### Action item
Lines from the beginning of the data below through the one containing "(JString (xd_LayerName d))" are to be printed exactly as they appear.
──────── Records provided ────────
Definition decision_json (d : FindingDecision) : json :=
  JObject (field "finding" (change_json (fd_Finding d)) ++ field "level" (JString (fd_Level d))
    ++ field "source" (JString (fd_Source d)) ++ field "layerName" (JString (fd_LayerName d))
    ++ field "excepted" (JBool (fd_Excepted d))).

Definition disposition_json (d : PolicyExceptionDisposition) : res json :=
  exception ← exception_json (xd_Exception d);
  mret (JObject (field "layerName" (JString (xd_LayerName d))
    ++ field "disposition" (JString (xd_Disposition d)) ++ field "exception" exception)).

Definition result_json (r : PolicyResult) : res json :=
  applied ← json_slice_res exception_json (pres_AppliedExceptions r);
  dispositions ← json_slice_res disposition_json (pres_ExceptionDispositions r);
  mret (JObject (field "verdict" (JString (pres_Verdict r))
    ++ field "decisions" (json_slice decision_json (pres_Decisions r))
    ++ omit_empty (is_empty (pres_AppliedExceptions r)) "appliedExceptions" applied
    ++ omit_empty (is_empty (pres_ExceptionDispositions r)) "exceptionDispositions" dispositions)).

Definition ref_json (r : SnapshotRef) : json :=
  JObject (field "revisionId" (JString (sr_RevisionID r)) ++ field "specDigest" (JString (sr_SpecDigest r))
    ++ field "contractDigest" (JString (sr_ContractDigest r))).

Definition comparison_json (c : ComparisonReport) : res json :=
  policy ← result_json (cr_Policy c);
  mret (JObject (field "kind" (JString (cr_Kind c)) ++ field "baseline" (ref_json (cr_Baseline c))
    ++ field "candidate" (ref_json (cr_Candidate c))
    ++ field "findings" (json_slice change_json (cr_Findings c)) ++ field "policy" policy)).

Definition report_json (r : ReviewReport) : res json :=
  evaluatedAt ← json_time (rr_EvaluatedAt r);
  policy ← policy_json (rr_EffectivePolicy r);
  comparisons ← json_slice_res comparison_json (rr_Comparisons r);
  mret (JObject (field "schemaVersion" (JString (rr_SchemaVersion r))
    ++ field "engineVersion" (JString (rr_EngineVersion r)) ++ field "contractId" (JString (rr_ContractID r))
    ++ field "evaluatedAt" evaluatedAt ++ field "effectivePolicy" policy
    ++ field "policyDigest" (JString (rr_PolicyDigest r)) ++ field "verdict" (JString (rr_Verdict r))
    ++ field "comparisons" comparisons)).

Definition CanonicalReviewJSON (report : ReviewReport) : res (list Z) :=
  validateUTF8Strings "review report" report ;;
  render <$> report_json report.

(** ** The canonical policy *)

Definition projectPolicyLayer (layer : PolicyLayer) : PolicyLayerProjection :=
  MkPolicyLayerProjection (pl_Name layer) (pl_Source layer) (pl_RequireReleaseBaseline layer)
    (gappend None ((λ ruleID, MkPolicyRuleProjection ruleID (rule_level (pl_Rules layer) ruleID))
                     <$> sortedRuleIDs (pl_Rules layer)))
    (sort_slice (less_by policy_exception_order) (gappend None (pl_Exceptions layer))).

Record sortablePolicyLayer := MkSortablePolicyLayer {
  sl_layer : PolicyLayer;
  sl_projection : PolicyLayerProjection;
  sl_key : string;
}.

Definition sort_exceptions (layer : PolicyLayer) : PolicyLayer :=
  MkPolicyLayer (pl_Name layer) (pl_Source layer) (pl_RequireReleaseBaseline layer) (pl_Rules layer)
    (sort_by (less_by policy_exception_order) (pl_Exceptions layer)).

Definition sortable_layer (layer : PolicyLayer) : res sortablePolicyLayer :=
  let cloned := sort_exceptions (clonePolicyLayer layer) in
  let projection := projectPolicyLayer cloned in
  encoded ← layer_json projection;
  mret (MkSortablePolicyLayer cloned projection (of_bytes (render encoded))).

Definition layer_order (s : sortablePolicyLayer) : list okey :=
  [KZ (policySourceRank (pl_Source (sl_layer s))); KS (pl_Name (sl_layer s)); KS (sl_key s)].

Definition canonicalReviewPolicy (policy : EffectivePolicy)
    : res (EffectivePolicy * EffectivePolicyProjection * string) :=
  sortable ← mapM sortable_layer (ep_Layers policy);
  let sorted := sort_by (less_by layer_order) sortable in
  let normalized := MkEffectivePolicy (sl_layer <$> sorted) (ep_RequireReleaseBaseline policy) in
  let projection := MkEffectivePolicyProjection (ep_RequireReleaseBaseline policy)
                      (gappend None (sl_projection <$> sorted)) in
  encoded ← policy_json projection;
  mret (normalized, projection, sha256Hex (render encoded)).

Definition normalizeEffectivePolicy (policy : EffectivePolicy) : res EffectivePolicy :=
  normalized ← MergePolicy (ep_Layers policy);
  throw_if (negb (bool_decide (ep_RequireReleaseBaseline normalized = ep_RequireReleaseBaseline policy)))
    (Errorf "release baseline aggregate %t does not match policy layers %t"
       [EBool (ep_RequireReleaseBaseline policy); EBool (ep_RequireReleaseBaseline normalized)]) ;;
  mret normalized.

(** The rules of a projected layer as a map: an error on a duplicate. *)
Definition projected_rules (layerIndex : Z) (rules : list PolicyRuleProjection) : res (gmap string string) :=
  fold_res (λ m rule,
    throw_if (bool_decide (is_Some (m !! pp_RuleID rule)))
      (Errorf "policy layer %d contains duplicate rule %q" [EInt layerIndex; EStr (pp_RuleID rule)]) ;;
    mret (<[pp_RuleID rule := pp_Level rule]> m)) ∅ rules.

Definition projected_layer (layerIndex : Z) (projected : PolicyLayerProjection) : res PolicyLayer :=
  rules ← projected_rules layerIndex (elems (lp_Rules projected));
  mret (MkPolicyLayer (lp_Name projected) (lp_Source projected) (lp_RequireReleaseBaseline projected)
          rules (elems (lp_Exceptions projected))).

Fixpoint projected_layers (layerIndex : Z) (projected : list PolicyLayerProjection) : res (list PolicyLayer) :=
  match projected with
  | [] => mret []
  | p :: projected =>
      layer ← projected_layer layerIndex p;
      layers ← projected_layers (layerIndex + 1) projected;
      mret (layer :: layers)
  end.

Definition validateCanonicalPolicyProjection (projection : EffectivePolicyProjection)
    : res (EffectivePolicy * string) :=
  layers ← projected_layers 0 (elems (epp_Layers projection));
  normalized ← normalizeEffectivePolicy (MkEffectivePolicy layers (epp_RequireReleaseBaseline projection));
  '(canonicalPolicy, canonicalProjection, digest) ← canonicalReviewPolicy normalized;
  throw_if (negb (bool_decide (projection = canonicalProjection)))
    (Errorf "effective policy projection is not canonical" []) ;;
  mret (canonicalPolicy, digest).

(** ** Evaluation *)

Definition snapshotRef (snapshot : ContractSnapshot) : SnapshotRef :=
  MkSnapshotRef (cs_RevisionID snapshot) (cs_SpecDigest snapshot) (cs_ContractDigest snapshot).

Definition evaluateComparison (kind : string) (baseline candidate : ContractSnapshot)
    (policy : EffectivePolicy) (evaluatedAt : Time) : ComparisonReport :=
  let diff := diffValidatedContractSnapshots baseline candidate in
  let findings := gappend (gappend None (elems (df_BreakingChanges diff))) (elems (df_AdditiveChanges diff)) in
  let findings := sortSpecChanges findings in
  MkComparisonReport kind (snapshotRef baseline) (snapshotRef candidate) findings
    (sortPolicyResult (EvaluateFindings policy (elems findings) evaluatedAt)).

Definition validateReviewRequest (request : ReviewRequest) : res unit :=
  validateCanonicalIdentity "review contract id" (rq_ContractID request) false ;;
  throw_if (negb (bool_decide (cs_ContractID (rq_Target request) = rq_ContractID request)))
    (Errorf "target contract id %q does not match review contract id %q"
       [EStr (cs_ContractID (rq_Target request)); EStr (rq_ContractID request)]) ;;
  throw_if (negb (bool_decide (cs_ContractID (rq_Candidate request) = rq_ContractID request)))
    (Errorf "candidate contract id %q does not match review contract id %q"
       [EStr (cs_ContractID (rq_Candidate request)); EStr (rq_ContractID request)]) ;;
  match rq_Release request with
  | Some release =>
      throw_if (negb (bool_decide (cs_ContractID release = rq_ContractID request)))
        (Errorf "release contract id %q does not match review contract id %q"
           [EStr (cs_ContractID release); EStr (rq_ContractID request)])
  | None => mret tt
  end ;;
  throw_if (IsZero (rq_EvaluatedAt request)) (Errorf "evaluation time is required" []) ;;
  validateCanonicalIdentity "engine version" (rq_EngineVersion request) false.

Section review.
Context `{CaseTables}.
────────
### Response area
Definition decision_json (d : FindingDecision) : json :=
  JObject (field "finding" (change_json (fd_Finding d)) ++ field "level" (JString (fd_Level d))
    ++ field "source" (JString (fd_Source d)) ++ field "layerName" (JString (fd_LayerName d))
    ++ field "excepted" (JBool (fd_Excepted d))).

Definition disposition_json (d : PolicyExceptionDisposition) : res json :=
  exception ← exception_json (xd_Exception d);
  mret (JObject (field "layerName" (JString (xd_LayerName d))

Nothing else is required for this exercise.